# Your instructions:
Count up every line of the data in which "MkPtr" occurs. The reply is one number and nothing more.

# Exercise materials:
Lemma linked_core key v chg c : lru_core c -> 0 <= chg -> lru_core (linked key v chg c).
Proof.
  intros Hc Hchg. set (e := MkPtr (next_addr c) key (hashval key)).
  pose proof (fresh_addr c e Hc eq_refl) as E. pose proof (lc_usage_word _ Hc) as [_ Huw].
  assert (e ∉ in_use_ c) as Hni by (rewrite (lc_in_use _ Hc), E; naive_solver).
  assert (e ∉ lru_ c) as Hnl by (rewrite (lc_lru _ Hc), E; naive_solver).
  apply (core_update c _ e (Some (MkLRUEntry v chg 1 false))); cbn; try done.
  - intros x [= <-]. split; [| lia]. unfold entry_ok, ext. cbn. lia.
  - lia.
  - intros p. rewrite elem_of_app, list_elem_of_singleton. split; [| naive_solver].
    intros [? | ->]; [naive_solver |]. right. split; [done |]. by eexists.
  - intros p. split; [naive_solver |]. intros [? | [-> (y & [= <-] & Hy)]]; [naive_solver | done].
  - apply list.NoDup_app. split_and!; [by destruct Hc | | apply NoDup_singleton].
    intros p Hp. rewrite list_elem_of_singleton. naive_solver.
  - by destruct Hc.
  - rewrite E. cbn. unfold cached_charge. cbn. lia.
  - rewrite E. cbn. f_equal. lia.
Qed.

Lemma taken_core key v chg c :
  lru_core c -> 0 <= chg -> usage_ c + chg < 2 ^ 64 ->
  lru_core (taken key v chg c) /\ shrinks (linked key v chg c) (taken key v chg c) [] /\
  usage_ (taken key v chg c) = usage_ c + chg.
Proof.
  intros Hc Hchg Hlt. pose proof (linked_core key v chg c Hc Hchg) as Hc1.
  set (e := MkPtr (next_addr c) key (hashval key)). set (c1 := linked key v chg c) in *.
  assert (heap c1 !! e = Some (MkLRUEntry v chg 1 false)) as E by apply lookup_insert_eq.
  pose proof (lc_usage_word _ Hc) as [Hu0 _].
  assert (usage_ (taken key v chg c) = usage_ c + chg) as Hu by (apply wrap_small; split; lia).
  split_and!; [| | done].
  - apply (core_update c1 _ e (Some (MkLRUEntry v chg 2 true))); try done.
    + intros x [= <-]. split; [| cbn; lia]. unfold entry_ok, ext. cbn. lia.
    + intros p. change (in_use_ (taken key v chg c)) with (in_use_ c1).
      assert (e ∈ in_use_ c1) as Hin by by rewrite (core_in_use c1 e _ Hc1 E).
      split; [| by intros [[_ ?] | [-> _]]]. intros Hp.
      destruct (decide (p = e)) as [-> |]; [right | by left].
      split; [done |]. by eexists.
    + intros p. change (lru_ (taken key v chg c)) with (lru_ c1).
      assert (e ∉ lru_ c1) by by rewrite (core_lru c1 e _ Hc1 E).
      split; [naive_solver |]. intros [? | [-> (y & [= <-] & Hy)]]; [naive_solver | done].
    + by destruct Hc1.
    + by destruct Hc1.
    + rewrite Hu, E. change (usage_ c1) with (usage_ c). cbn. unfold cached_charge. cbn. lia.
    + lia.
    + change (total_usage_ (taken key v chg c)) with (total_usage_ c1).
      rewrite E. cbn [opt_sum charge]. rewrite Z.sub_add. by apply total_wrap.
  - split; [| constructor | done | done]. intros p. change (heap (taken key v chg c)) with (<[e:=MkLRUEntry v chg 2 true]> (heap c1)).
    destruct (decide (p = e)) as [-> | Hne].
    + rewrite lookup_insert_eq, E. split; [by intros ?%elem_of_nil | done].
    + rewrite lookup_insert_ne by done. destruct (heap c1 !! p); split; (done || by intros ?%elem_of_nil).
Qed.

(** Replacing the entry of the key: the old one, if any, leaves the cache. *)
Lemma replace_spec key v chg c t old :
  lru_wf c -> 0 <= chg -> capacity_ c + chg < 2 ^ 64 -> elems_ (table_ c) < 2 ^ 31 ->
  let e := MkPtr (next_addr c) key (hashval key) in
  HashTable.Insert e (table_ c) = (t, old) ->
  let c3 := set_table t (taken key v chg c) in
  ∃ c4 dead, match old with Some old => Remove ndebug old c3 | None => Some (c3, []) end
      = Some (c4, calls (linked key v chg c) dead) ∧
    lru_core c4 ∧ lru_tab c4 ∧ shrinks (linked key v chg c) c4 dead ∧
    usage_ c4 <= usage_ c + chg ∧ heap c4 !! e = Some (MkLRUEntry v chg 2 true) ∧ table_ c4 = t.
Proof.
  intros [Hc [Ht Hel] Hcap] Hchg Hlt Helm e Hins c3.
  destruct (taken_core key v chg c Hc Hchg ltac:(lia)) as (Hc2 & Hsh & Hu).
  pose proof (fresh_addr c e Hc eq_refl) as Ee.
  assert (hashed hashval e) as Hh by done.
  pose proof (HashTable.Insert_spec hashval (table_ c) e Ht Hh Helm) as HI. rewrite Hins in HI.
  destruct HI as (Ht' & Hold & _ & Hel').
  assert (lru_core c3) as Hc3 by (destruct Hc2; split; done).
  assert (heap c3 !! e = Some (MkLRUEntry v chg 2 true)) as E3 by apply lookup_insert_eq.
  assert (∀ p, p ≠ e -> heap c3 !! p = heap c !! p) as Hother.
  { intros p Hne. cbn. by rewrite !lookup_insert_ne by done. }
  assert (shrinks (linked key v chg c) c3 []) as Hsh3 by (destruct Hsh; split; done).
  destruct old as [o |].
  - symmetry in Hold. apply Lookup_spec in Hold as [Ho Ek]; [| done].
    pose proof Ho as (x & Ex & Exc)%Hel. assert (o ≠ e) as Hoe by (intros ->; congruence).
    destruct (Remove_spec c3 o x Hc3) as (c4 & -> & Hc4 & Ht4 & Hcap4 & Hu4 & Hn4 & Hh4 & _);
      [by rewrite Hother | done |].
    destruct (removed_shrinks c3 c4 o x Hc3) as [Hsh4 ->]; try done; [by rewrite Hother |].
    destruct (shrinks_trans _ _ _ _ _ Hsh3 Hsh4) as [Hsh' Hcalls]. cbn in Hcalls.
    exists c4. eexists. rewrite <- Hcalls. split_and!; [done | done | | done | | | by rewrite Ht4].
    + split; [by rewrite Ht4 |]. intros p. rewrite Ht4, Hh4. cbn [table_ c3 set_table]. rewrite Hel'.
      destruct (decide (p = o)) as [-> | Hne].
      * rewrite lookup_partial_alter_eq. split; [naive_solver |]. unfold removed. intros (y & Hy & Hyc).
        case_match; [done |]. injection Hy as <-. done.
      * rewrite lookup_partial_alter_ne by done. destruct (decide (p = e)) as [-> |].
        -- rewrite E3. naive_solver.
        -- rewrite Hother by done. rewrite Hel. split; [naive_solver |]. intros Hp. right. split; [done |].
           intros Ekp. apply Hne. apply (wf_key_inj hashval (table_ c)); [done | by apply Hel | done |].
           cbn in *. congruence.
    + rewrite Hu4. pose proof (lc_entry _ Hc _ _ Ex) as (_ & _ & _ & ?).
      change (usage_ c3) with (usage_ (taken key v chg c)). lia.
    + rewrite Hh4, lookup_partial_alter_ne by done. done.
  - exists c3, []. split_and!; try done; [| change (usage_ c3) with (usage_ (taken key v chg c)); lia].
    split; [done |]. intros p. cbn [table_ c3 set_table]. rewrite Hel'.
    destruct (decide (p = e)) as [-> | Hne]; [rewrite E3; naive_solver |].
    rewrite Hother, Hel by done. split; [naive_solver |]. intros Hp. right. split; [done |].
    intros Ekp. pose proof (proj2 (Lookup_spec hashval (table_ c) (p_key p) p Ht)) as Hfound.
    change (p_key p = key) in Ekp. change (e_key e) with key in Hold.
    rewrite Ekp in Hfound. rewrite <- Hold in Hfound. enough (None = Some p) by done. apply Hfound.
    split; [by apply Hel | done].
Qed.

# Answer to this task:
3